Items listed in a dataset:
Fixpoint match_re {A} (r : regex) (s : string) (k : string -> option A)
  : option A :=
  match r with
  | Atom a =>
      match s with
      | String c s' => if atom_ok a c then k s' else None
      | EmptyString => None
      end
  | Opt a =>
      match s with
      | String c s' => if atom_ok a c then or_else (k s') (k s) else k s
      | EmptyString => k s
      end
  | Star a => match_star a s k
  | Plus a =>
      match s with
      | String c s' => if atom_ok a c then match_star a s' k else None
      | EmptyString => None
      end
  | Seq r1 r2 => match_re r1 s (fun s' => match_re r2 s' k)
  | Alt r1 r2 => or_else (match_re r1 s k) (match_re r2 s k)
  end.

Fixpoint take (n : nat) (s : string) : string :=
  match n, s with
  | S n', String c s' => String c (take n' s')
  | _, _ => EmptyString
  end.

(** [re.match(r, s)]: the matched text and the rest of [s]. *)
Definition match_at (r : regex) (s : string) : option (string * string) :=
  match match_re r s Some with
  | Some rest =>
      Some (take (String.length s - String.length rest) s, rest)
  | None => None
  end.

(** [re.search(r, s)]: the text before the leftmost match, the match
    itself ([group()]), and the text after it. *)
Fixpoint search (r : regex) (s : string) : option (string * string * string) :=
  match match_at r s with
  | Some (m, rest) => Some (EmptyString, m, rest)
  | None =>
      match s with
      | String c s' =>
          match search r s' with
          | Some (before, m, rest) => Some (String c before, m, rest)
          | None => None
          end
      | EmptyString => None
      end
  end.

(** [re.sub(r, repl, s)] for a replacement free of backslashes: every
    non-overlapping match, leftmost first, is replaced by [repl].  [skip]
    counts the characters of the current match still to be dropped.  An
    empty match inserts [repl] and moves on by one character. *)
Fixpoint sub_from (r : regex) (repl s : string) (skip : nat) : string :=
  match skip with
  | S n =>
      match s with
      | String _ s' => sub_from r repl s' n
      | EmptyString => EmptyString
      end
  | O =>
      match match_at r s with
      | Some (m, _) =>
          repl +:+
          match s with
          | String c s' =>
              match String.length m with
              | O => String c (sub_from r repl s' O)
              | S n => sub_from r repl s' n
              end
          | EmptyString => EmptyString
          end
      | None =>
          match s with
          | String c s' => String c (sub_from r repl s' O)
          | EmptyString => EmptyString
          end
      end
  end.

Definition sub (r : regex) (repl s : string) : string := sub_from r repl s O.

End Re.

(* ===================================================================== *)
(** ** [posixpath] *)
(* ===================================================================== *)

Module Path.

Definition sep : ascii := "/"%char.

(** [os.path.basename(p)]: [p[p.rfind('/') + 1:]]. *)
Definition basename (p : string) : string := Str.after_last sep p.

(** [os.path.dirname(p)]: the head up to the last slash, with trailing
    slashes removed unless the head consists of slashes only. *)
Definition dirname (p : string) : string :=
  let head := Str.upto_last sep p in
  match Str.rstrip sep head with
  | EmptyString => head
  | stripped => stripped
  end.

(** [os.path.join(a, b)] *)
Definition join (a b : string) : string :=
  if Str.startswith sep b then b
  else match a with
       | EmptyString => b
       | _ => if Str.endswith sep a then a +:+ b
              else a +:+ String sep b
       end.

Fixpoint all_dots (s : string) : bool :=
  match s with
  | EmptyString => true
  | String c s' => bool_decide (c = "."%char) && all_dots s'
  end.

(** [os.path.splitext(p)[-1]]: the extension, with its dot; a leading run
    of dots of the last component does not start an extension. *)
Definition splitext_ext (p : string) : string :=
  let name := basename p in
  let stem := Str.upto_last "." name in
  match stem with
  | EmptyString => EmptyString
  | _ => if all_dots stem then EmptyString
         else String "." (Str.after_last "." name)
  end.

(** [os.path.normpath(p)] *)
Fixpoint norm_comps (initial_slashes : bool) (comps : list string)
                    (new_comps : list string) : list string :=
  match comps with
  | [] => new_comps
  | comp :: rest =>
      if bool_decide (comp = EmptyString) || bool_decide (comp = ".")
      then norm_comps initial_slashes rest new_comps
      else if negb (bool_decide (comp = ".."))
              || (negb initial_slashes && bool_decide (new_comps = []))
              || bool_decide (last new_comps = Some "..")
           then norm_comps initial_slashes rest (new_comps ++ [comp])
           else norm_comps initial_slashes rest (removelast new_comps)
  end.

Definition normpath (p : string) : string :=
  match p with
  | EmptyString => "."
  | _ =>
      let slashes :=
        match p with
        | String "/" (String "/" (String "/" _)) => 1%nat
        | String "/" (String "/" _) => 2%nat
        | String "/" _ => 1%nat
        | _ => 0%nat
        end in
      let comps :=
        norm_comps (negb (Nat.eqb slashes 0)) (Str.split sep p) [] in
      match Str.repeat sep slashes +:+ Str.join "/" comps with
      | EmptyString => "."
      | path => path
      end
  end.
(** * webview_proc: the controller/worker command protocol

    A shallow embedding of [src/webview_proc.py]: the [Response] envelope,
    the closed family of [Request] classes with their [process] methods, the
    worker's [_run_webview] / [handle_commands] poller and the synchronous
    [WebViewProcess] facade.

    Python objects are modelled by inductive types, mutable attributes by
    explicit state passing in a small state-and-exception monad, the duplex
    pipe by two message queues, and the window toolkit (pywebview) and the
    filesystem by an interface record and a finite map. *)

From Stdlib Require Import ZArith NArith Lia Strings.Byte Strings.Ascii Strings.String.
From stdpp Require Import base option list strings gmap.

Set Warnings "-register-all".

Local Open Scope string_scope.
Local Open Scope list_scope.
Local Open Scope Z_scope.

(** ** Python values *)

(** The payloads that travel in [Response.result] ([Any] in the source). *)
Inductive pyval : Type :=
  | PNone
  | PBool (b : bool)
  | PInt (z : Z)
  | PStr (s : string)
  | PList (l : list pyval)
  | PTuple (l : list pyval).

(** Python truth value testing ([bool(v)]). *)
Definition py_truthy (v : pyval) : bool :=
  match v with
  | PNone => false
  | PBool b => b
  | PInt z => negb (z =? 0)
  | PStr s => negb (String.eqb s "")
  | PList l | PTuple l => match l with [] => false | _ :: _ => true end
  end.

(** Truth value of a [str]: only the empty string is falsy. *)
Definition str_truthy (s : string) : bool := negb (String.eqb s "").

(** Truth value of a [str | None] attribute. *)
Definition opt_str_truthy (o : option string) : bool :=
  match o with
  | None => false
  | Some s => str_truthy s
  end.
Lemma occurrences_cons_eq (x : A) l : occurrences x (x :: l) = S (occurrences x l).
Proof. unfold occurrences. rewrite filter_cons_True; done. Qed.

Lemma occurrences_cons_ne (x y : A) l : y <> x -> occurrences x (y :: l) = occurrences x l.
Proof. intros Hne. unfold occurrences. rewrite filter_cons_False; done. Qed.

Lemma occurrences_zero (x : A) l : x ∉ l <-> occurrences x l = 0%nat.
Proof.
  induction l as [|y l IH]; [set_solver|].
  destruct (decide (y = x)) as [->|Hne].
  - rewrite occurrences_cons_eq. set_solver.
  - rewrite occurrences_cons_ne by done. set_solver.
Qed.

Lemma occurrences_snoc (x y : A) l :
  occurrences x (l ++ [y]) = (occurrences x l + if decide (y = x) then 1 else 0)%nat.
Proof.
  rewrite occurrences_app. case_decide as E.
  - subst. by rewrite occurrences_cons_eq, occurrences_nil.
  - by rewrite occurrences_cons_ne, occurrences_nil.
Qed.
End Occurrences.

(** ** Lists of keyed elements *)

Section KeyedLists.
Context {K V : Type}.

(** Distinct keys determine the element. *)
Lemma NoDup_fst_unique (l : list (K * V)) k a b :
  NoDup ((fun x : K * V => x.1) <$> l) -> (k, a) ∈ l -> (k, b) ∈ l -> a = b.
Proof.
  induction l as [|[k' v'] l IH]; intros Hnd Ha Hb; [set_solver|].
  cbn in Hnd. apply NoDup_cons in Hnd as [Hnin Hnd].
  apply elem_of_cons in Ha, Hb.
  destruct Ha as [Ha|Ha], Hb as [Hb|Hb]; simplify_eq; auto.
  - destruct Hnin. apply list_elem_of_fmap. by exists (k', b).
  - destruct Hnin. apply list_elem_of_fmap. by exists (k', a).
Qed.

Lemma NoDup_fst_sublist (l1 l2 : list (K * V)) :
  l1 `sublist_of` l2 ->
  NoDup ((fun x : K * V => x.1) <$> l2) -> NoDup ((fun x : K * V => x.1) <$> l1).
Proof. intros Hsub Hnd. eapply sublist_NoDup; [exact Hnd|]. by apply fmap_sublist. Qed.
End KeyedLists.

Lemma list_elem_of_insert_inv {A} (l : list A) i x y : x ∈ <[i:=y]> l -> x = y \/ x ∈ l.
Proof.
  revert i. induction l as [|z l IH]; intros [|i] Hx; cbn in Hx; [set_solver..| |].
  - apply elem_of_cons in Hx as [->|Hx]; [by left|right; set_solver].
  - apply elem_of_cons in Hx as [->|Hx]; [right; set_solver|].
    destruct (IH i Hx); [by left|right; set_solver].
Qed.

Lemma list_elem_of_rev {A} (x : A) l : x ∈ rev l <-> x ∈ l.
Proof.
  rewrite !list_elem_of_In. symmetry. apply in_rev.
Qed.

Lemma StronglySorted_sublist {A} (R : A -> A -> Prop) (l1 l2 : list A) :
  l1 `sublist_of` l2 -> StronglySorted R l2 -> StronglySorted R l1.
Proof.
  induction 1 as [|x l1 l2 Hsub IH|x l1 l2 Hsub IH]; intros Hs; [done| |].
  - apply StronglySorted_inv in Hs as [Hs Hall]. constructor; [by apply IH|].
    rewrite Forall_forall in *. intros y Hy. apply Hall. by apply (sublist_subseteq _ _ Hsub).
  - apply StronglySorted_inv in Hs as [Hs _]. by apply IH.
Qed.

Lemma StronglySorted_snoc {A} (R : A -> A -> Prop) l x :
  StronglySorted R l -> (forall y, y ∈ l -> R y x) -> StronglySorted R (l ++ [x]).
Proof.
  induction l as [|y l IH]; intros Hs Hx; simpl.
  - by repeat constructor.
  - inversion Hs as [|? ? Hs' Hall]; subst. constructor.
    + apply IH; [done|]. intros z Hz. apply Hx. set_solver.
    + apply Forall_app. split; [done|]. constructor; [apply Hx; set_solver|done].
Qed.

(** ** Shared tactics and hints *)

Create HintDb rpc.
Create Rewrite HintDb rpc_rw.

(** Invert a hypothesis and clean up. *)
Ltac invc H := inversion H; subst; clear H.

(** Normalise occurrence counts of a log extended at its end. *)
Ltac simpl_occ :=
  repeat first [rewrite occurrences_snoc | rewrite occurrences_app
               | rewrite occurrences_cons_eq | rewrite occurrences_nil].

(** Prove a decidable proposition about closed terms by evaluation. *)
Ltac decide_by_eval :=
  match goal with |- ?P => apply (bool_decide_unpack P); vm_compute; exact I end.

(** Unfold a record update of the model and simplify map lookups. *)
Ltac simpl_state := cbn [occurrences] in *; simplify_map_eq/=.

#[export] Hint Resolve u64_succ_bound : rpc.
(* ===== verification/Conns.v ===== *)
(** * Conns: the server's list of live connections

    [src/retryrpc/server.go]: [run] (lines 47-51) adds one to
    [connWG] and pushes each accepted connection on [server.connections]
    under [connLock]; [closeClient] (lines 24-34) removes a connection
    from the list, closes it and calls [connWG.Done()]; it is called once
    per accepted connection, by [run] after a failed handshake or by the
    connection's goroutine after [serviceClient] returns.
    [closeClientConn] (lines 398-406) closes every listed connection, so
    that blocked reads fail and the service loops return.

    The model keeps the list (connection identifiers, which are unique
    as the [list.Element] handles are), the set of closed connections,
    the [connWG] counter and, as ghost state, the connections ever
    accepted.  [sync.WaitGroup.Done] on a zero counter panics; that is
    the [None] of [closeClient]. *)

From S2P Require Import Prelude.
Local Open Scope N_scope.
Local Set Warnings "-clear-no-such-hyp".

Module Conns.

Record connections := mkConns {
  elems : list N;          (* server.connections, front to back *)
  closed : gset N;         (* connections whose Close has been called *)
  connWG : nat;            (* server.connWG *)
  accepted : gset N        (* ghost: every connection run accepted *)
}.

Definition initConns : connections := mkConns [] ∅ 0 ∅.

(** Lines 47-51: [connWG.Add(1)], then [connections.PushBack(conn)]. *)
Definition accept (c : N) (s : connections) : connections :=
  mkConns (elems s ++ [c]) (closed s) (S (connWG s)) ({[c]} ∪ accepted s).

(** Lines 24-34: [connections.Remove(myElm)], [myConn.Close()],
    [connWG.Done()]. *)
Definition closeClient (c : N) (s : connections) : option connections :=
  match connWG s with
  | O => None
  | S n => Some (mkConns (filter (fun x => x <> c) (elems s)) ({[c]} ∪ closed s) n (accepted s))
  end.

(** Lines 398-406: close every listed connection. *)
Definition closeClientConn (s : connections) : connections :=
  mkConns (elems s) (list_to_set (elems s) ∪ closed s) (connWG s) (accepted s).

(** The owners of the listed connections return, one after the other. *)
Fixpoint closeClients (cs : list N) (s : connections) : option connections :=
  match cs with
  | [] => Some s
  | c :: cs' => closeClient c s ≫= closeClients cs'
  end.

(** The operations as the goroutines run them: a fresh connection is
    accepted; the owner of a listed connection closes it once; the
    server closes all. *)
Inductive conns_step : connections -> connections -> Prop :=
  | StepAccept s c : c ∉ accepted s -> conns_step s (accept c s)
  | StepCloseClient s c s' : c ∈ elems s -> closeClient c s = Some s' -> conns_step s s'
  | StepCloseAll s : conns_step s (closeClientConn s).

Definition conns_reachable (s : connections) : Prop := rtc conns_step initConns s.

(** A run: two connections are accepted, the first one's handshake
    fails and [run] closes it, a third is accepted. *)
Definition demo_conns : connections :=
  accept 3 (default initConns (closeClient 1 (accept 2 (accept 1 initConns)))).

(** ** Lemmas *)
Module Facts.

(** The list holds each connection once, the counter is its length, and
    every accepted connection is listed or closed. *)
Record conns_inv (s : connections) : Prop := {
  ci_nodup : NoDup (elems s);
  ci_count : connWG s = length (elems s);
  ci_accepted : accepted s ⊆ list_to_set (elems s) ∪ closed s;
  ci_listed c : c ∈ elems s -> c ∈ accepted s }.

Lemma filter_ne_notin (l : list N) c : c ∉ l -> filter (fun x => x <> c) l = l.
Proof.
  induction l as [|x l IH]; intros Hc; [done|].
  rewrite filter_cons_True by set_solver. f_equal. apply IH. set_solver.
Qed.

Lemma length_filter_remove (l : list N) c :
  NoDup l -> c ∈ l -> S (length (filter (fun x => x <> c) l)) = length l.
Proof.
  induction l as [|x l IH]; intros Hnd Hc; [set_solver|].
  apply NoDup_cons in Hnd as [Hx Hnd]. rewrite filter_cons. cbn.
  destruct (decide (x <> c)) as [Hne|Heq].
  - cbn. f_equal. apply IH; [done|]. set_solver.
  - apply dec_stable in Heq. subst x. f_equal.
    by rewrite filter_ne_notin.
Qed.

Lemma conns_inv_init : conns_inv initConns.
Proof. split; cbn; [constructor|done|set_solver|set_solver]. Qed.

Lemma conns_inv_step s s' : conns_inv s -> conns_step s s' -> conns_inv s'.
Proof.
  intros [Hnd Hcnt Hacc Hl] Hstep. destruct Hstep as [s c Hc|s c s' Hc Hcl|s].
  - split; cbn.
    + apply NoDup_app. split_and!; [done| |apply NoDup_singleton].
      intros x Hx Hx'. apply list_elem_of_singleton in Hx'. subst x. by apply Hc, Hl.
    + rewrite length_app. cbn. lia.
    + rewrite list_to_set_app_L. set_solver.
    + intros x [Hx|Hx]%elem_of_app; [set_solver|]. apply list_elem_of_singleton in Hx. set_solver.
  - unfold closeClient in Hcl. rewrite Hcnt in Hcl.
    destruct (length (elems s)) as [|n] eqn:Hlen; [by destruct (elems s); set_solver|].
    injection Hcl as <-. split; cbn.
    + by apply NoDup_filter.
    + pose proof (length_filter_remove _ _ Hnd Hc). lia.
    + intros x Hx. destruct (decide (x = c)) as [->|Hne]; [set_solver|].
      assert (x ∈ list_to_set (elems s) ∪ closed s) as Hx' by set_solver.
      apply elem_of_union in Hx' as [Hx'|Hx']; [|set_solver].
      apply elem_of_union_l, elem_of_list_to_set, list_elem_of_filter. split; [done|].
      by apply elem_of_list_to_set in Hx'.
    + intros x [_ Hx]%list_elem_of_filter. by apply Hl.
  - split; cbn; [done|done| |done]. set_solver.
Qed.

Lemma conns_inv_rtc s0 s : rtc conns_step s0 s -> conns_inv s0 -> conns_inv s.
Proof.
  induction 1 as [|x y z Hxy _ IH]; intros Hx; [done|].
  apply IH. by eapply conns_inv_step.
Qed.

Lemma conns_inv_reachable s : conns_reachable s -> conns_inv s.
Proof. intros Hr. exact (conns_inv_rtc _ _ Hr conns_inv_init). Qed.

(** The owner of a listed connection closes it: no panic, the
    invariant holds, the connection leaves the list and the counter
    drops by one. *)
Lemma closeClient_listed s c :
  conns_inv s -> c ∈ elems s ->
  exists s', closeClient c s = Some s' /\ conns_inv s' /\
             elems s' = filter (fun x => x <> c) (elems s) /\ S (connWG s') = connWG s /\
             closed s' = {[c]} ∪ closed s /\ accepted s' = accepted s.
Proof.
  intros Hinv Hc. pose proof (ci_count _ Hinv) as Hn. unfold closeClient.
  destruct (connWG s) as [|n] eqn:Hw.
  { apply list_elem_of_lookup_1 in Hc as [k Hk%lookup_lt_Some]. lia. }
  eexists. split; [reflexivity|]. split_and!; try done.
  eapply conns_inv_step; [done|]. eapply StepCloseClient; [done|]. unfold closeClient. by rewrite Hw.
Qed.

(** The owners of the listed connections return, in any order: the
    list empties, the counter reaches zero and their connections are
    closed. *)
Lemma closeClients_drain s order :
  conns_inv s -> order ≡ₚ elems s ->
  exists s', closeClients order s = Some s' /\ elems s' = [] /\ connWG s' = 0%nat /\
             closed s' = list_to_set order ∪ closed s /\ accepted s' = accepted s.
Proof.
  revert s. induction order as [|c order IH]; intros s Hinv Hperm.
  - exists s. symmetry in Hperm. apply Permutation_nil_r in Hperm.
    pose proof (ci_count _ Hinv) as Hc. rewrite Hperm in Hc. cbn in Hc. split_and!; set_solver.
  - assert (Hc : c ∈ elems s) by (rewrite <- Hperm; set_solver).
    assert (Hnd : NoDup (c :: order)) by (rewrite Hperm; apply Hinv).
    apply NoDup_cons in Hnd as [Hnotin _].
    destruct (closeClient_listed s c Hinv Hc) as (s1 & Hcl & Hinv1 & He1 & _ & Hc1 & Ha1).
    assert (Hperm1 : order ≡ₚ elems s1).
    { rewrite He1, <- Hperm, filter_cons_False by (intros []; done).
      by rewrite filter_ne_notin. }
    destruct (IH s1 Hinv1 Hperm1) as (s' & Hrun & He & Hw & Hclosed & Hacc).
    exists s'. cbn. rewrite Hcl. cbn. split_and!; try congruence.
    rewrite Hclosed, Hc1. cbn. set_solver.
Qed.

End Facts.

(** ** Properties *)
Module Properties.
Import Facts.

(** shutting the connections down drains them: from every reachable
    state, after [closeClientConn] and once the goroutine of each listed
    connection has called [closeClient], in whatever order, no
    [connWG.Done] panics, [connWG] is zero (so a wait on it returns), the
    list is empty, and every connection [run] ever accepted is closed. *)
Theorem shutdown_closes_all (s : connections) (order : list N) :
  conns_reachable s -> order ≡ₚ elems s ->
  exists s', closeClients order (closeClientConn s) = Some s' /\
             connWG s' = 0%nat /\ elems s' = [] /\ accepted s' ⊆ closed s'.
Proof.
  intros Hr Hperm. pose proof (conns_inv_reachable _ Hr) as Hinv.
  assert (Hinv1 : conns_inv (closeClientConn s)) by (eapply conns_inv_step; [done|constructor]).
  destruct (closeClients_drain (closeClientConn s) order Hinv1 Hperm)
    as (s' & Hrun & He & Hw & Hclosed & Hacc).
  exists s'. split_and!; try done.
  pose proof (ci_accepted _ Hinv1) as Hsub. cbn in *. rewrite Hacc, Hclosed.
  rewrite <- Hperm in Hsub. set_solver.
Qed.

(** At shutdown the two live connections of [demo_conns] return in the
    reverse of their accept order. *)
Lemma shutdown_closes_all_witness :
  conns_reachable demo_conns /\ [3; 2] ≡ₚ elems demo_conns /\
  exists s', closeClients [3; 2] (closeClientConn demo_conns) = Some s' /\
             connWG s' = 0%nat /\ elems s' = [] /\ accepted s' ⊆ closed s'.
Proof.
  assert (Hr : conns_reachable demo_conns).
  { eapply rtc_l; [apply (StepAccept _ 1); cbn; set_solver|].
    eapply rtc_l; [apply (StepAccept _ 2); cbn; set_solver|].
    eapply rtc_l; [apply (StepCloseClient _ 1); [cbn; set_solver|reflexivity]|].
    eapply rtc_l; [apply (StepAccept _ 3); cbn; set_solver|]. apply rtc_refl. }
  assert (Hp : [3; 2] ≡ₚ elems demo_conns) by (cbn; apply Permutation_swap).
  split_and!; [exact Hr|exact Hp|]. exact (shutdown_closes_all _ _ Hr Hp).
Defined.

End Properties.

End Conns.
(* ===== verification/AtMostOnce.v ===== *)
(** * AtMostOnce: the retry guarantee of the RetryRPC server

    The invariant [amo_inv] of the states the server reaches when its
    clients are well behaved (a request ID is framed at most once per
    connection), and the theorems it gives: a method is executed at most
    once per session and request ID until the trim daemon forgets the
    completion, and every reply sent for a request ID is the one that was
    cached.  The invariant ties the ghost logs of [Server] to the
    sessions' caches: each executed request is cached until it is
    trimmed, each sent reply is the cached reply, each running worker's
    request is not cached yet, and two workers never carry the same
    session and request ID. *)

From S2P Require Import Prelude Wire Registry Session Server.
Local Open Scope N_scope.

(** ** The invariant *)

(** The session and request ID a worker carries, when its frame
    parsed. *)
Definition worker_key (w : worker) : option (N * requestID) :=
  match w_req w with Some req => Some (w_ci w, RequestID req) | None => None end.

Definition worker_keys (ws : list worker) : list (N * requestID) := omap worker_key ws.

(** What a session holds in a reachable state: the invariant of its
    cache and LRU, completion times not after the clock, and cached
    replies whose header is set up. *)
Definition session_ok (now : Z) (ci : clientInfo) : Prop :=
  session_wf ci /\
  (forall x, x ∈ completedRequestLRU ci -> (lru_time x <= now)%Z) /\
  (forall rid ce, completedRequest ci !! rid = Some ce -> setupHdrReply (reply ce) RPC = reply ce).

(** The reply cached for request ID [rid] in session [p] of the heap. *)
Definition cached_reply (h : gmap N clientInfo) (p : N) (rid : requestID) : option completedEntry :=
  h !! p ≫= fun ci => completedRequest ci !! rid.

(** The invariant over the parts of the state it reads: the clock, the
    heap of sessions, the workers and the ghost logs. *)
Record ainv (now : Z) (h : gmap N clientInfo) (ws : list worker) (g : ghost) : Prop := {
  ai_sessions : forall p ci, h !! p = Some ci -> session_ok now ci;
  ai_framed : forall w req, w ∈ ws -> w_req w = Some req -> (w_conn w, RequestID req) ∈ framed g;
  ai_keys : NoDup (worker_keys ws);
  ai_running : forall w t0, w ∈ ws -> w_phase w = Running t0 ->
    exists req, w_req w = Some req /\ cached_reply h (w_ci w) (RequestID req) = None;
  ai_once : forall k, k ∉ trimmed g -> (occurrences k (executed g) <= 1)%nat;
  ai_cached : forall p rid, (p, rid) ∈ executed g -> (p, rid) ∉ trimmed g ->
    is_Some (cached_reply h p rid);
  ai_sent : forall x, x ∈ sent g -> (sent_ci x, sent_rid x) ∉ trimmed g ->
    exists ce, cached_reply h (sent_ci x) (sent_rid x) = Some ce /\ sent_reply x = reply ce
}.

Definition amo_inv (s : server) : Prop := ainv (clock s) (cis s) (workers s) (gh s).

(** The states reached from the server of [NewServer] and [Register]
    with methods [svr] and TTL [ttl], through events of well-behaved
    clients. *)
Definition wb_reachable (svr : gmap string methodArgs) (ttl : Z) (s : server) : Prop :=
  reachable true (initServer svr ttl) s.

— What you should do —
Produce only the lines from the line containing "(* ===== verification/Conns.v ===== *)" through the line containing "Definition initConns : connections", inclusive of both, exactly as they stand in the entries above.

— Output for this exercise —
(* ===== verification/Conns.v ===== *)
(** * Conns: the server's list of live connections

    [src/retryrpc/server.go]: [run] (lines 47-51) adds one to
    [connWG] and pushes each accepted connection on [server.connections]
    under [connLock]; [closeClient] (lines 24-34) removes a connection
    from the list, closes it and calls [connWG.Done()]; it is called once
    per accepted connection, by [run] after a failed handshake or by the
    connection's goroutine after [serviceClient] returns.
    [closeClientConn] (lines 398-406) closes every listed connection, so
    that blocked reads fail and the service loops return.

    The model keeps the list (connection identifiers, which are unique
    as the [list.Element] handles are), the set of closed connections,
    the [connWG] counter and, as ghost state, the connections ever
    accepted.  [sync.WaitGroup.Done] on a zero counter panics; that is
    the [None] of [closeClient]. *)

From S2P Require Import Prelude.
Local Open Scope N_scope.
Local Set Warnings "-clear-no-such-hyp".

Module Conns.

Record connections := mkConns {
  elems : list N;          (* server.connections, front to back *)
  closed : gset N;         (* connections whose Close has been called *)
  connWG : nat;            (* server.connWG *)
  accepted : gset N        (* ghost: every connection run accepted *)
}.

Definition initConns : connections := mkConns [] ∅ 0 ∅.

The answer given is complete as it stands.